En tout cas, si l’on en croit les simulations et autres « jeux de guerre » reposant sur une invasion de Taïwan et réalisés par le groupe de refléxion RAND Corporation, les « États-Unis perdent souvent ».

Dans l’un des cas de figure étudié, « la force aérienne taïwanaise est anéantie en quelques minutes, les bases aériennes américaines à travers le Pacifique sont attaquées et les navires et avions américains sont tenus à distance par l’arsenal chinois de missiles à longue portée », a détaillé David Ochmanek, un ancien haut responsable du Pentagone, auprès de NBC News. « Même lorsque les équipes bleues [les forces américaines, ndlr] dans nos simulations et nos jeux de guerre sont intervenues de manière déterminée, elles ne réussissent pas toujours à repousser l’invasion », a-t-il ajouté.

D’autant plus que, comme lors de la bataille navale de Tsushima [remportée par le Japon face à la Russie, ndlr], la marine chinoise aurait l’avantage d’être proche de ses bases… Qui plus est, « quand vous regardez le nombre et la gamme de systèmes que la Chine déploie, il est assez facile de déduire quel est leur objectif principal, car à peu près tout ce qu’ils construisent peut toucher Taiwan. Et beaucoup de choses qu’ils construisent ne peuvent vraiment toucher que Taiwan », souligne David Shlapak, spécialiste des affaires militaires à la RAND Corporation.

Cela étant, les scénarios utilisés pour ces simulations n’ont pas été précisés. Spécialistes au Council on Foreign Relations [CFR] Robert D. Blackwill et Philip Zelikow en ont imaginé trois [.pdf]. Selon le premier, la Chine mettrait la main sur la périphérie de Taïwan, en s’assurant du contrôle des îles de Taiping et de Pratas ainsi que sur l’archipel Pescadores [ou Pengdu] et les îles Quemoy et Matsu, située dans le détroit de Taïwan [et qui ont déjà fait l’objet d’une confrontation dans les années 1950]. Agir de la sorte permettrait de tester la réaction de Taipei et la détermination des États-Unis.

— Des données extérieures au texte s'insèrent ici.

(** X3: when the column query of [get_table_schema] yields at least one
    row of a name and a type, the tool returns one line [name: type] per
    row, in fetch order, joined by newlines. *)
Theorem get_table_schema_lines (E : Env) (table_name : string) (h : history)
    (cols : list (value * value)) :
  let c := length h in
  connect E h = None ->
  execute E (h ++ [EConnect c; ECursor c]) (table_schema_sql table_name) [] = None ->
  fetchall E (h ++ [EConnect c; ECursor c; EExecute c (table_schema_sql table_name) []])
    = inr (map (fun p => [p.1; p.2]) cols) ->
  cols <> [] ->
  run (get_table_schema E table_name) h =
    (Return (join nl (map (fun p => py_str p.1 +:+ ": " +:+ py_str p.2) cols)),
     [EConnect c; ECursor c; EExecute c (table_schema_sql table_name) []; EFetchAll c;
      ECursorClose c; EClose c]).
Proof.
  intros c Hconn Hexec Hfetch Hne. apply run_app.
  unfold get_table_schema. enter_handler.
  rewrite Hconn. flatten_history. fold c. rewrite Hexec. flatten_history.
  rewrite Hfetch. flatten_history.
  destruct cols as [|p cols]; [congruence|].
  cbn [map]. change ([p.1; p.2] :: map (fun p0 : value * value => [p0.1; p0.2]) cols)
    with (map (fun p0 : value * value => [p0.1; p0.2]) (p :: cols)).
  rewrite schema_lines_of. reflexivity.
Qed.
(** On [f(x) = x * x] from [x = 0.25] with a budget of one trial, the first
    trial overshoots to [-0.75] and is rejected: the run returns
    [x = 0.25] together with the value [0.5625] of the trial point. *)
Lemma C9_value_after_failed_search_witness :
  exists res,
    lbfgs_optimize 1 1 [0.25%float] (Some 0%float) eval_square None None tt
      (Some (with_max_linesearch _default_param 1)) = Some res
    /\ ret res = LBFGSERR_MAXIMUMLINESEARCH
    /\ x_out res = [0.25%float]
    /\ fx_out res = Some 0.5625%float.
Proof.
  edestruct (C9_value_after_failed_search 1 0 1 [0.25%float] 0%float
               eval_square None None tt
               (Some (with_max_linesearch _default_param 1)))
    as (res & Hopt & Hret & Hx & Hfx & _).
  - reflexivity.
  - split; [reflexivity|]. split; [reflexivity|]. vm_compute; reflexivity.
  - vm_compute; reflexivity.
  - reflexivity.
  - lia.
  - exists res. split; [exact Hopt|]. split; [exact Hret|].
    split; [exact Hx|exact Hfx].
Defined.

(** C9 as stated fails for a search that fails at entry: on
    [f(x) = - x * x] from [x = 1] the run ends in its second pass with
    [LBFGSERR_INCREASEGRADIENT]; that search evaluated nothing, and the value
    written to [*ptr_fx] is the objective at the returned [x = 2]. *)
Lemma C9_counterexample :
  exists res,
    lbfgs_optimize 2 1 [1%float] (Some 0%float) eval_neg_square None None tt
      None = Some res
    /\ ret res = LBFGSERR_INCREASEGRADIENT
    /\ x_out res = [2%float]
    /\ fx_out res = Some (-4)%float
    /\ eval_neg_square tt (x_out res) [0%float] 1
       = (tt, (-4)%float, [(-4)%float])
    /\ calls (w_out res)
       = [EvEvaluate [1%float] (-1) [(-2)%float];
          EvEvaluate [2%float] (-4) [(-4)%float]].
Proof.
  eexists; split; [vm_compute; reflexivity|].
  simpl; repeat split.
Qed.

(** ** The tests that follow a successful search *)

Section AfterSearch.

Context {I : Type}.
Variables (n m : Z) (param : lbfgs_parameter_t) (cd : callback_data_t I).

Lemma lbfgs_iteration_searched (st : lbfgs_state I) r w2 answer :
  lbfgs_search n param cd st = Some r -> 0 <= ls_ret r ->
  report_progress n cd st r = (w2, answer) ->
  lbfgs_iteration n m param cd st
  = if negb (answer =? 0) then
      Some (Break answer (searched_state n st r w2 (st_pf st)))
    else if gradient_test param (vec2norm (ls_x r) n) (vec2norm (ls_g r) n)
    then Some (Break LBFGS_CONVERGENCE (searched_state n st r w2 (st_pf st)))
    else if stopping_test param (st_pf st) (st_k st) (ls_f r)
    then Some (Break LBFGS_STOP (searched_state n st r w2 (st_pf st)))
    else if iteration_cap param (st_k st)
    then Some (Break LBFGSERR_MAXIMUMITERATION
                 (searched_state n st r w2
                    (store_past param (st_pf st) (st_k st) (ls_f r))))
    else Some (Continue
                 (update_direction n m st (ls_x r)
                    (veccpy (st_xp st) (st_x st) n) (ls_g r)
                    (veccpy (st_gp st) (st_g st) n)
                    (store_past param (st_pf st) (st_k st) (ls_f r))
                    (ls_f r) w2)).
Proof.
  intros Hs Hls Hrp. unfold lbfgs_iteration. rewrite Hs.
  apply Z.ltb_ge in Hls; rewrite Hls, Hrp. reflexivity.
Qed.

(** A pass goes back to the loop test only after a successful search, an
    answer 0 to the progress report (if any), and the failure of the
    gradient test, of the stopping test and of the iteration cap. *)
Lemma lbfgs_iteration_continue (st st' : lbfgs_state I) :
  lbfgs_iteration n m param cd st = Some (Continue st') ->
  exists r w2,
    lbfgs_search n param cd st = Some r
    /\ 0 <= ls_ret r
    /\ report_progress n cd st r = (w2, 0)
    /\ gradient_test param (vec2norm (ls_x r) n) (vec2norm (ls_g r) n) = false
    /\ stopping_test param (st_pf st) (st_k st) (ls_f r) = false
    /\ iteration_cap param (st_k st) = false
    /\ st' = update_direction n m st (ls_x r)
               (veccpy (st_xp st) (st_x st) n) (ls_g r)
               (veccpy (st_gp st) (st_g st) n)
               (store_past param (st_pf st) (st_k st) (ls_f r)) (ls_f r) w2.
Proof.
  unfold lbfgs_iteration.
  destruct (lbfgs_search n param cd st) as [r|]; [|discriminate].
  destruct (ls_ret r <? 0) eqn:Hls; [discriminate|]. apply Z.ltb_ge in Hls.
  destruct (report_progress n cd st r) as [w2 answer] eqn:Hrp.
  destruct (answer =? 0) eqn:Ha; [|discriminate]. apply Z.eqb_eq in Ha.
  simpl negb; cbv iota.
  destruct (gradient_test _ _ _) eqn:Hg; [discriminate|].
  destruct (stopping_test _ _ _ _) eqn:Hst; [discriminate|].
  destruct (iteration_cap _ _) eqn:Hcap; [discriminate|].
  intros H; inversion H; subst. exists r, w2.
  split; [reflexivity|]. split; [exact Hls|]. repeat split; auto.
Qed.
(** The operator [/].  A zero divisor is read as +0. *)
Definition num_div (x y : number) : number :=
  match x, y with
  | NaN, _ | _, NaN => NaN
  | Fin a, Fin b =>
      if Qeq_bool b 0
      then (if Qeq_bool a 0 then NaN else signed_inf (is_neg x))
      else round64 (a / b)
  | Fin _, _ => Fin 0
  | _, Fin _ => signed_inf (xorb (is_neg x) (is_neg y))
  | _, _ => NaN
  end.

(** The operator [*]. *)
Definition num_mul (x y : number) : number :=
  match x, y with
  | NaN, _ | _, NaN => NaN
  | Fin a, Fin b => round64 (a * b)
  | _, _ =>
      if is_zero x || is_zero y then NaN
      else signed_inf (xorb (is_neg x) (is_neg y))
  end.

(** ** JavaScript strings *)

Local Open Scope string_scope.
Local Open Scope Z_scope.

Definition code (c : ascii) : Z := Z.of_N (N_of_ascii c).

(** White space and line terminators among the code units 0..255: TAB, LF,
    VT, FF, CR, SP and NBSP. *)
Definition isWhiteSpace (c : ascii) : bool :=
  let k := code c in
  ((9 <=? k) && (k <=? 13)) || (k =? 32) || (k =? 160).

Fixpoint trimStart (s : string) : string :=
  match s with
  | String c s' => if isWhiteSpace c then trimStart s' else s
  | EmptyString => EmptyString
  end.

Fixpoint trimEnd (s : string) : string :=
  match s with
  | String c s' =>
      match trimEnd s' with
      | EmptyString => if isWhiteSpace c then EmptyString else String c EmptyString
      | t => String c t
      end
  | EmptyString => EmptyString
  end.

(** [String.prototype.trim] *)
Definition trim (s : string) : string := trimEnd (trimStart s).

Definition lowerChar (c : ascii) : ascii :=
  let k := code c in
  if ((65 <=? k) && (k <=? 90))
     || ((192 <=? k) && (k <=? 222) && negb (k =? 215))
  then ascii_of_N (Z.to_N (k + 32)) else c.

(** [String.prototype.toLowerCase] *)
Fixpoint toLowerCase (s : string) : string :=
  match s with
  | String c s' => String (lowerChar c) (toLowerCase s')
  | EmptyString => EmptyString
  end.

(** [s.replace(c, "")] for a one-character pattern: the first occurrence of
    [c] is removed, later ones stay. *)
Fixpoint removeFirst (c : ascii) (s : string) : string :=
  match s with
  | String c' s' => if Ascii.eqb c c' then s' else String c' (removeFirst c s')
  | EmptyString => EmptyString
  end.

Fixpoint startsWith (p s : string) : bool :=
  match p, s with
  | EmptyString, _ => true
  | String a p', String b s' => Ascii.eqb a b && startsWith p' s'
  | String _ _, EmptyString => false
  end.

(** [s.includes(q)] *)
Fixpoint includes (s q : string) : bool :=
  startsWith q s ||
  match s with
  | String _ s' => includes s' q
  | EmptyString => false
  end.

(** ** String to number conversion: [Number(s)] on a string *)

(** Value of a digit in the given radix, if the character is one. *)
Definition digitValue (radix : Z) (c : ascii) : option Z :=
  let k := code c in
  let v := if (48 <=? k) && (k <=? 57) then k - 48
           else if (97 <=? k) && (k <=? 102) then k - 87
           else if (65 <=? k) && (k <=? 70) then k - 55
           else radix in
  if v <? radix then Some v else None.

(** Longest prefix of digits: its value read in [radix] on top of [acc], the
    number of digits, and what follows. *)
Fixpoint digits (radix : Z) (acc : Z) (count : Z) (s : string) : Z * Z * string :=
  match s with
  | String c s' =>
      match digitValue radix c with
      | Some v => digits radix (acc * radix + v) (count + 1) s'
      | None => (acc, count, s)
      end
  | EmptyString => (acc, count, s)
  end.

Le second scénario partage peu ou prou le même objectif, il consisterait à isoler Taïwan en imposant un blocus aérien et naval. Enfin, le dernier serait une invasion pure et simple de l’île, avec tous les risques [et conséquences] que cela suppose. Cela pourrait passer par des opérations spéciales visant à paralyser les autorités taïwanaises ou par un débarquement…

Sur ce dernier point, une solution, avancée par Forbes, consisterait à maintenir en permanence à Taïwan une brigade de combat de l’US Army, avec ses appuis [artillerie, défense aérienne, etc] afin de « marquer l’engagement des États-Unis à la défense de l’île. » Et d’ajouter : « L’objectif principal ne serait pas de vaincre une force d’invasion mais de la contraindre à s’engager tôt dans un combat avec l’armée américaine. Une telle perspective, dès le début d’une opération inter-détroit, inciterait Pékin à réfléchir à une potentielle escalade. » Seulement, agir de la sorte reviendrait à mettre un terme au concept de « Chine unique », adopté par Washington pour normaliser ses relations avec Pékin.

Reste que l’objectif de la Chine n’est pas forcément de chercher la confrontation… « Le meilleur savoir-faire n’est pas de gagner cent victoires dans cent batailles mais plutôt de vaincre l’ennemi sans combattre », enseignait Sun Tsu. Et c’est exactement le chemin suivi par Pékin en mer de Chine méridionale, en pratiquant la politique du fait accompli et sans avoir eu besoin de tirer un coup de feu pour s’approprier des îles contestées.